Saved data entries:
(* ===== verification/WriterTree.v ===== *)
(** Table b-trees on the page heap: the abstract tree a heap represents, its
    ordering invariant, and the list operations of the table writer (cell
    placement, child choice, splicing, interior splits) on that abstraction. *)

From S2P Require Import Prelude Varint Header Balance Pager BtPage WritePager WritePagerProps Writer WriterPages WriterHeap.
From stdpp Require Import sorting.
Import BtPage WritePager WritePagerProps Writer WriterPages WriterHeap.
Local Open Scope Z_scope.

Module WriterTree.

(** ** Trees *)

(** A leaf page with its cells, or an interior page with its children, each
    with the upper bound of its rowids: the separator to its right, and for the
    last child the bound of the whole tree. *)
Inductive btree : Type :=
  | BLeaf (n : Z) (cells : list LeafCell)
  | BNode (n : Z) (kids : list (btree * Z)).

Definition troot (t : btree) : Z := match t with BLeaf n _ | BNode n _ => n end.

Fixpoint pages (t : btree) : list Z :=
  match t with
  | BLeaf n _ => [n]
  | BNode n kids => n :: flat_map (fun k => pages k.1) kids
  end.

Fixpoint tcells (t : btree) : list LeafCell :=
  match t with
  | BLeaf _ cells => cells
  | BNode _ kids => flat_map (fun k => tcells k.1) kids
  end.

Definition fpages (f : list (btree * Z)) : list Z := flat_map (fun k => pages k.1) f.
Definition fcells (f : list (btree * Z)) : list LeafCell := flat_map (fun k => tcells k.1) f.
Definition froots (f : list (btree * Z)) : list Z := (fun k => troot k.1) <$> f.
(** The separators between the trees of a forest. *)
Definition fdivs (f : list (btree * Z)) : list Z := removelast (f.*2).

(** The bound after the trees of a forest. *)
Definition upper (lo : Z) (f : list (btree * Z)) : Z := default lo (snd <$> last f).

(** The trees of a forest lie between their bounds, from [lo] on. *)
Fixpoint seg (P : Z -> Z -> btree -> Prop) (lo : Z) (f : list (btree * Z)) : Prop :=
  match f with
  | [] => True
  | k :: f => lo <= k.2 /\ P lo k.2 k.1 /\ seg P k.2 f
  end.

Definition cell_lt (a b : LeafCell) : Prop := a.1 < b.1.
Definition within (lo hi : Z) (cells : list LeafCell) : Prop := Forall (fun c => lo < c.1 <= hi) cells.

(** The heap stores the tree, of height [h], with rowids in ([lo], [hi]]: every
    page reads back as the node says, the cells ascend, each page's cells fit
    it, and each separator bounds the subtrees beside it. *)
Fixpoint tree_ok (H : gmap Z bytes) (u : Z) (h : nat) (lo hi : Z) (t : btree) : Prop :=
  match h, t with
  | O, BLeaf n cells =>
      (exists d, H !! n = Some d /\ leaf_image u n d cells) /\ leaf_fits cells (body_of n) u = true /\
      StronglySorted cell_lt cells /\ within lo hi cells
  | S h, BNode n kids =>
      (exists d, H !! n = Some d /\ node_image n d (zip (froots kids) (fdivs kids)) (default 0 (last (froots kids)))) /\
      interior_fits (zip (froots kids) (fdivs kids)) (body_of n) u = true /\
      kids <> [] /\ upper lo kids = hi /\ seg (tree_ok H u h) lo kids
  | _, _ => False
  end.

(** ** Segments *)

Lemma upper_app lo f g : upper lo (f ++ g) = upper (upper lo f) g.
Proof. unfold upper. rewrite last_app. by destruct (last g). Qed.

Lemma upper_cons lo k f : upper lo (k :: f) = upper k.2 f.
Proof. exact (upper_app lo [k] f). Qed.

Lemma seg_app P lo f g : seg P lo (f ++ g) <-> seg P lo f /\ seg P (upper lo f) g.
Proof.
  revert lo. induction f as [|k f IH]; intros lo; cbn [app seg]; [change (upper lo []) with lo; tauto|]. rewrite IH, upper_cons. tauto.
Qed.

Lemma seg_upper P lo f : seg P lo f -> lo <= upper lo f.
Proof.
  revert lo. induction f as [|k f IH]; intros lo; [by unfold upper; simpl; lia|]. cbn [seg]. rewrite upper_cons.
  intros (H1 & _ & H2%IH). lia.
Qed.

Lemma seg_impl P Q lo f : seg P lo f -> (forall lo hi k b, (k, b) ∈ f -> P lo hi k -> Q lo hi k) -> seg Q lo f.
Proof.
  revert lo. induction f as [|[k b] f IH]; intros lo; cbn [seg fst snd]; [done|]. intros (H1 & H2 & H3) HQ. split_and!; [done| |].
  - apply (HQ lo b k b); [by left|done].
  - apply IH; [done|]. intros lo' hi' k' b' Hk. apply (HQ lo' hi' k' b'). by right.
Qed.

Lemma flat_map_sub {A B} (f : A -> list B) l x : x ∈ l -> f x ⊆ flat_map f l.
Proof. intros Hx y Hy. apply list_elem_of_In, in_flat_map. exists x. by rewrite <- !list_elem_of_In. Qed.

(** The representation only reads the pages of the tree. *)
Lemma tree_ok_frame H H' u h : forall lo hi t, tree_ok H u h lo hi t -> (forall p d, p ∈ pages t -> H !! p = Some d -> H' !! p = Some d) ->
  tree_ok H' u h lo hi t.
Proof.
  induction h as [|h IH]; intros lo hi [n cells|n kids]; cbn [tree_ok pages]; try done.
  - intros ((d & Hd & Hi) & Hs) Hf. split; [|done]. exists d. split; [|done]. apply Hf; [by left|done].
  - intros ((d & Hd & Hi) & Hfit & Hne & Hup & Hs) Hf. split_and!; try done.
    + exists d. split; [|done]. apply Hf; [by left|done].
    + apply (seg_impl (tree_ok H u h)); [done|]. intros lo' hi' k b Hk Ht. apply (IH _ _ _ Ht). intros p e Hp. apply Hf. right.
      by apply (flat_map_sub (fun k => pages k.1) kids (k, b)).
Qed.

Lemma seg_frame H H' u h lo f : seg (tree_ok H u h) lo f -> (forall p d, p ∈ fpages f -> H !! p = Some d -> H' !! p = Some d) ->
  seg (tree_ok H' u h) lo f.
Proof.
  intros Hs Hf. apply (seg_impl (tree_ok H u h)); [done|]. intros lo' hi' k b Hk Ht. apply (tree_ok_frame H _ _ _ _ _ _ Ht).
  intros p e Hp. apply Hf. by apply (flat_map_sub (fun k => pages k.1) f (k, b)).
Qed.

(** The pages of a tree are in the heap. *)
Lemma tree_ok_owned H u h : forall lo hi t, tree_ok H u h lo hi t -> Forall (fun p => is_Some (H !! p)) (pages t).
Proof.
  induction h as [|h IH]; intros lo hi [n cells|n kids]; cbn [tree_ok pages]; try done.
  - intros ((d & Hd & _) & _). apply Forall_singleton. by eexists.
  - intros ((d & Hd & _) & _ & _ & _ & Hs). apply Forall_cons_2; [by eexists|]. clear Hd. revert lo Hs.
    induction kids as [|k kids IHk]; intros lo; cbn [seg flat_map]; [constructor|]. intros (_ & Ht & Hs).
    apply Forall_app_2; [by apply (IH lo k.2)|by apply (IHk k.2)].
Qed.

Lemma seg_owned H u h lo f : seg (tree_ok H u h) lo f -> Forall (fun p => is_Some (H !! p)) (fpages f).
Proof.
  revert lo. induction f as [|k f IH]; intros lo; cbn [seg fpages flat_map]; [constructor|]. intros (_ & Ht & Hs).
  apply Forall_app_2; [by apply (tree_ok_owned H u h lo k.2)|by apply (IH k.2)].
Qed.

Lemma within_mono lo hi lo' hi' l : within lo hi l -> lo' <= lo -> hi <= hi' -> within lo' hi' l.
Proof. intros H Hlo Hhi. eapply Forall_impl; [exact H|]. cbn. lia. Qed.

(** The cells of a tree ascend and lie between its bounds. *)
Lemma seg_sorted (P : Z -> Z -> btree -> Prop) : (forall lo hi t, P lo hi t -> StronglySorted cell_lt (tcells t) /\ within lo hi (tcells t)) ->
  forall f lo, seg P lo f -> StronglySorted cell_lt (fcells f) /\ within lo (upper lo f) (fcells f).
Proof.
  intros HP. induction f as [|k f IH]; intros lo; cbn [seg fcells flat_map]; [by repeat constructor|].
  intros (Hle & Ht & Hs). destruct (HP _ _ _ Ht) as [Hs1 Hw1]. destruct (IH k.2 Hs) as [Hs2 Hw2]. rewrite upper_cons.
  pose proof (seg_upper _ _ _ Hs) as Hu. fold (fcells f). split.
  - unfold within in *. clear -Hs1 Hw1 Hs2 Hw2. induction Hs1 as [|c l Hl IHl Hc]; [done|]. apply Forall_cons in Hw1 as [Hc1 Hw1].
    cbn [app]. constructor; [by apply IHl|]. apply Forall_app_2; [done|]. eapply Forall_impl; [exact Hw2|]. unfold cell_lt. cbn. lia.
  - apply Forall_app_2; [apply (within_mono lo k.2); lia || done|apply (within_mono k.2 (upper k.2 f)); lia || done].
Qed.

Lemma tree_ok_sorted H u h : forall lo hi t, tree_ok H u h lo hi t -> StronglySorted cell_lt (tcells t) /\ within lo hi (tcells t).
Proof.
  induction h as [|h IH]; intros lo hi [n cells|n kids]; cbn [tree_ok tcells]; try done.
  - by intros (_ & _ & Hs & Hw).
  - intros (_ & _ & _ & <- & Hs). by apply (seg_sorted (tree_ok H u h)).
Qed.

(** ** Inserting into a sorted list of cells *)

(** The specification: a cell replaces the one with its rowid or goes between
    its neighbours. *)
Fixpoint ins (c : LeafCell) (l : list LeafCell) : list LeafCell :=
  match l with
  | [] => [c]
  | x :: l => if c.1 <? x.1 then c :: x :: l else if c.1 =? x.1 then c :: l else x :: ins c l
  end.

Definition below (r : Z) (l : list LeafCell) : Prop := Forall (fun c => c.1 < r) l.
Definition above (r : Z) (l : list LeafCell) : Prop := Forall (fun c => r < c.1) l.

Lemma ins_below c l k : below c.1 l -> ins c (l ++ k) = l ++ ins c k.
Proof.
  induction 1 as [|x l Hx _ IH]; [done|]. cbn [app ins]. destruct (Z.ltb_spec c.1 x.1); [lia|].
  destruct (Z.eqb_spec c.1 x.1); [lia|]. by rewrite IH.
Qed.

Lemma ins_above c l k : above c.1 k -> ins c (l ++ k) = ins c l ++ k.
Proof.
  intros Hk. induction l as [|x l IH]; cbn [app ins].
  - destruct Hk as [|y k Hy _]; [done|]. cbn [ins]. destruct (Z.ltb_spec c.1 y.1); [done|lia].
  - destruct (_ <? _); [done|]. destruct (_ =? _); [done|]. by rewrite IH.
Qed.

Lemma ins_same c x k : c.1 = x.1 -> ins c (x :: k) = c :: k.
Proof. intros E. cbn [ins]. rewrite E, Z.ltb_irrefl, Z.eqb_refl. done. Qed.

(** Where a cell goes: between the cells below it and those above, and in the
    place of one with its rowid. *)
Lemma ins_place c l : StronglySorted cell_lt l -> exists a b, below c.1 a /\ above c.1 b /\ ins c l = a ++ c :: b /\
  (l = a ++ b \/ exists x, x.1 = c.1 /\ l = a ++ x :: b).
Proof.
  induction 1 as [|x l Hl (a & b & Ha & Hb & E & El) Hx]; [exists [], []; split_and!; [by constructor|by constructor|done|by left]|]. cbn [ins].
  destruct (Z.ltb_spec c.1 x.1).
  - exists [], (x :: l). split_and!; [by constructor| |done|by left]. apply Forall_cons_2; [done|]. eapply Forall_impl; [exact Hx|]. unfold cell_lt. lia.
  - destruct (Z.eqb_spec c.1 x.1) as [Ex|Nx].
    + exists [], l. split_and!; [by constructor| |done|by right; exists x]. eapply Forall_impl; [exact Hx|]. unfold cell_lt. lia.
    + exists (x :: a), b. split_and!; [apply Forall_cons_2; [lia|done]|done|by rewrite E|].
      destruct El as [->|(y & Ey & ->)]; [by left|right; by exists y].
Qed.

Lemma within_ins lo hi c l : within lo hi l -> lo < c.1 <= hi -> within lo hi (ins c l).
Proof.
  intros Hl Hc. induction Hl as [|x l Hx Hl IH]; cbn [ins]; [by apply Forall_singleton|].
  destruct (_ <? _); [by repeat apply Forall_cons_2|]. destruct (_ =? _); by apply Forall_cons_2.
Qed.

Lemma Forall_ins (Q : LeafCell -> Prop) c l : Forall Q l -> Q c -> Forall Q (ins c l).
Proof.
  intros Hl Hc. induction Hl as [|x l Hx Hl IH]; cbn [ins]; [by apply Forall_singleton|].
  destruct (_ <? _); [by repeat apply Forall_cons_2|]. destruct (_ =? _); by apply Forall_cons_2.
Qed.

Lemma ins_sorted c l : StronglySorted cell_lt l -> StronglySorted cell_lt (ins c l).
Proof.
  induction 1 as [|x l Hl IH Hx]; cbn [ins]; [by repeat constructor|]. unfold cell_lt in *.
  destruct (Z.ltb_spec c.1 x.1).
  - constructor; [by constructor|]. apply Forall_cons_2; [done|]. eapply Forall_impl; [exact Hx|]. cbn. lia.
  - destruct (Z.eqb_spec c.1 x.1) as [E|E].
    + constructor; [done|]. eapply Forall_impl; [exact Hx|]. cbn. lia.
    + constructor; [done|]. apply Forall_ins; [done|lia].
Qed.

Lemma zlen_ins c l : zlen (ins c l) <= zlen l + 1.
Proof.
  induction l as [|x l IH]; cbn [ins]; [done|]. destruct (_ <? _); [rewrite !zlen_cons; lia|].
  destruct (_ =? _); rewrite !zlen_cons; lia.
Qed.

Lemma sorted_below l i c : StronglySorted cell_lt l -> l !! i = Some c -> below c.1 (take i l) /\ above c.1 (drop (S i) l).
Proof.
  intros Hs. revert i. induction Hs as [|x l Hl IH Hx]; intros [|i] Hi; [done..| |].
  - injection Hi as ->. split; [constructor|]. exact Hx.
  - destruct (IH i Hi) as [H1 H2]. cbn [take drop]. split; [|done]. apply Forall_cons_2; [|done].
    rewrite Forall_lookup in Hx. by apply (Hx i c).
Qed.

(** Cells below, and cells above, a cell that is known to be. *)
Lemma sorted_split l i c r : StronglySorted cell_lt l -> l !! i = Some c ->
  (c.1 <= r -> below r (take i l)) /\ (r <= c.1 -> above r (drop (S i) l)).
Proof.
  intros Hs Hi. destruct (sorted_below l i c Hs Hi) as [H1 H2]. split; intros Hr.
  - eapply Forall_impl; [exact H1|]. cbn. lia.
  - eapply Forall_impl; [exact H2|]. cbn. lia.
Qed.

Lemma bsearch_loop_spec l r : StronglySorted cell_lt l -> forall fuel base size, size <= Z.of_nat fuel -> 1 <= size -> 0 <= base -> base + size <= zlen l ->
  below r (take (Z.to_nat base) l) -> above r (drop (Z.to_nat (base + size)) l) ->
  exists b, bsearch_loop fuel l r base size = Ok b /\ 0 <= b < zlen l /\ below r (take (Z.to_nat b) l) /\ above r (drop (S (Z.to_nat b)) l).
Proof.
  intros Hs. induction fuel as [|fuel IH]; intros base size Hf Hsz Hb Hz Hlo Hhi; [lia|]. cbn [bsearch_loop].
  destruct (Z.ltb_spec 1 size) as [H1|H1].
  - set (half := size / 2). assert (1 <= half /\ 2 * half <= size) as Hh by (unfold half; Z.to_euclidean_division_equations; lia).
    destruct (idx_in_range l (base + half)) as [c Ec]; [lia|]. rewrite Ec. bind_step. apply idx_Ok in Ec as [_ Ec].
    destruct (sorted_split l _ c r Hs Ec) as [Hc1 Hc2]. destruct (Z.ltb_spec r c.1) as [Hr|Hr].
    + apply IH; try (done || lia). specialize (Hc2 ltac:(lia)). destruct (Z.eq_dec (base + (size - half)) (base + half)) as [->|Hne].
      * rewrite (drop_S _ c) by done. by apply Forall_cons_2.
      * replace (Z.to_nat (base + (size - half))) with (S (Z.to_nat (base + half)) + Z.to_nat (size - 2 * half - 1))%nat by lia.
        rewrite <- drop_drop. by apply Forall_drop.
    + apply IH; try (done || lia); [by apply Hc1|]. by replace (base + half + (size - half)) with (base + size) by lia.
  - exists base. split_and!; try (done || lia). replace (S (Z.to_nat base)) with (Z.to_nat (base + size)) by lia. done.
Qed.

(** Binary search and placement insert in order. *)
Lemma place_cell_spec l r raw : StronglySorted cell_lt l -> place_cell l r raw = Ok (ins (r, raw) l).
Proof.
  intros Hs. unfold place_cell, binary_search. pose proof (zlen_nonneg l). destruct (Z.eqb_spec (zlen l) 0) as [E|E].
  { assert (l = []) as -> by (destruct l; [done|unfold zlen in E; simpl in E; lia]). done. }
  destruct (bsearch_loop_spec l r Hs (S (length l)) 0 (zlen l)) as (b & -> & Hb & Hlo & Hhi); try lia; [unfold zlen; lia|constructor| |].
  { rewrite drop_ge by (unfold zlen; lia). constructor. }
  bind_step. destruct (idx_in_range l b Hb) as [c Ec]. rewrite Ec. bind_step. apply idx_Ok in Ec as [_ Ec].
  pose proof (take_drop_middle l _ c Ec) as El. assert (length (take (Z.to_nat b) l) = Z.to_nat b) as Hlt by (rewrite length_take; unfold zlen in Hb; lia).
  destruct (Z.eqb_spec c.1 r) as [Er|Er].
  - bind_step. rewrite set_idx_Ok by lia. f_equal. rewrite insert_take_drop by (unfold zlen in Hb; lia). rewrite <- El at 3.
    rewrite ins_below by done. by rewrite ins_same.
  - destruct (Z.ltb_spec c.1 r) as [Hr|Hr]; bind_step.
    + destruct (Z.ltb_spec (zlen l) (b + 1)); [lia|]. f_equal. replace (Z.to_nat (b + 1)) with (S (Z.to_nat b)) by lia.
      rewrite (take_S_r _ _ c) by done. rewrite <- El at 3. rewrite <- app_assoc, ins_below by done. f_equal. cbn [app ins fst].
      destruct (Z.ltb_spec r c.1); [lia|]. destruct (Z.eqb_spec r c.1); [lia|]. f_equal.
      symmetry. exact (ins_above (r, raw) [] (drop (S (Z.to_nat b)) l) Hhi).
    + destruct (Z.ltb_spec (zlen l) b); [lia|]. f_equal. rewrite <- El at 3. rewrite ins_below by done. f_equal. cbn [ins fst].
      destruct (Z.ltb_spec r c.1); [|lia]. by rewrite (drop_S _ c).
Qed.

End WriterTree.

• _EXERCISE OBJECTIVE_:
Return, with no change at all, every line in the entries above from the line containing "Fixpoint tree_ok (H" through the line containing "(exists d, H !! n = Some d /\ node_image".

• _FINISHED EXERCISE_:
Fixpoint tree_ok (H : gmap Z bytes) (u : Z) (h : nat) (lo hi : Z) (t : btree) : Prop :=
  match h, t with
  | O, BLeaf n cells =>
      (exists d, H !! n = Some d /\ leaf_image u n d cells) /\ leaf_fits cells (body_of n) u = true /\
      StronglySorted cell_lt cells /\ within lo hi cells
  | S h, BNode n kids =>
      (exists d, H !! n = Some d /\ node_image n d (zip (froots kids) (fdivs kids)) (default 0 (last (froots kids)))) /\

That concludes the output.